Les paysages sont à la hauteur de ce que nous avaient vendu les guides de voyage : d’énormes blocs de granit surplombent les rivières et ruisseaux qui coulent au fond des gorges. Ils sont recouverts de pins rouges de Corée qui poussent tout en haut et dans tous les interstices que les rochers ont pu laisser entre eux. On a du mal à imaginer que des arbres de plusieurs mètres de hauteur puissent pousser au milieu de rochers avec si peu de terre. Dans la vallée, ce sont plutôt les chênes et les érables japonais qui poussent, si bien qu’en prenant un peu de hauteur, les nuances de vert des différentes essences rendent les montagnes encore plus belles, surtout quand les rafales de vent viennent retourner par vagues le feuillage de certains arbres. Un garde forestier avec qui nous avons eu le temps de discuter un peu nous a dit que la plus meilleure saison pour visiter le parc est l’automne car on y voit les plus belles couleurs, du rouge au vert en passant par l’orange, le jaune et l’or. Nous nous contenterons de l’été cette fois-ci !

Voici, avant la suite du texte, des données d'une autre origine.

(* ===== verification/Tiered.v ===== *)
(** * The routing tracker and escalation ([tiered.rs], [escalate.rs], [escalation.rs])

    One tracker over a project's two tiers, the local store and a GitHub
    repository: where a new item goes, who answers for an id, what a merged
    list shows, and how a local item becomes an issue. Each operation is a
    program of calls to the catalog, the routing maps, the two trackers, the
    local marks and tombstones, and GitHub. What the GitHub tier tells without
    a request ([available], [claims], [issue_form]) is [GithubForm]. *)

From S2P Require Import Prelude RustStr Wire Model Faults Verdict Finding Agent Ledger Eff Routing.

(** ** Data *)

Record Mark := { mk_by : string; mk_reason : string; mk_at_ms : N }.

Record Tombstone := { tb_from : Iri; tb_to : Iri; tb_by : string; tb_reason : string; tb_at_ms : N }.

Record Provenance := { pv_from : Iri; pv_by : string; pv_reason : string }.

Record RecordSeen := { rs_id : RecordId; rs_title : string; rs_tier : Tier }.

Inductive Outgoing :=
| OutRecord (record : WorkRecord) (findings : list Finding)
| OutFinding (finding : Finding) (record : RecordSeen).

(** [Outgoing::kind] *)
Definition outgoing_kind (o : Outgoing) : Kind := match o with OutRecord _ _ => KRecord | OutFinding _ _ => KFinding end.

Record Placement := { pl_tier : Tier; pl_area : string; pl_sensitive : bool }.

Record FindingPlacement := {
  fp_at : Placement; fp_inherited : bool; fp_record : RecordSeen; fp_about_sensitive : bool }.

(** [FindingPlacement::crosses] *)
Definition crosses (p : FindingPlacement) : bool := rs_tier (fp_record p) != pl_tier (fp_at p).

Le premier jour, nous montons jusqu’au refuge de Yangbok. Le chemin longe le cours d’eau, l’enjambant dans un sens, puis dans l’autre sens. A certains endroits, des pancartes avec gyrophares avertissent du danger de chute de rocher. On peut voir effectivement dans le cours d’eau quelques gros blocs de granits au milieu de l’eau. Certains font plusieurs mètres de haut ! Des filets sont disposés pour empêcher la chute des pierres. Sur les fissures des gros rochers à proximité du chemin, on peut voir des petits vérins qui mesurent la largeur de la fissure et permettent de remonter une alarme en cas de risque d’effondrement. Le refuge est niché au creux d’une vallée. Il n’est pas très grand et une petite terrasse avec des tables permet d’admirer la vue sur la cascade juste en face Quelques randonneurs se reposent avant d’entamer la descente. Les toilettes sont un peu en dessous. Pour remplir nos gourdes, le gardien nous indique la cascade, il n’y a ni tuyau ni robinet qui apporte de l’eau ! Nous redescendons sous le soleil plus clément de la fin d’après-midi. Il n’y a plus grand monde sur le chemin qui est fermé dans le sens de la montée dès 14 heures.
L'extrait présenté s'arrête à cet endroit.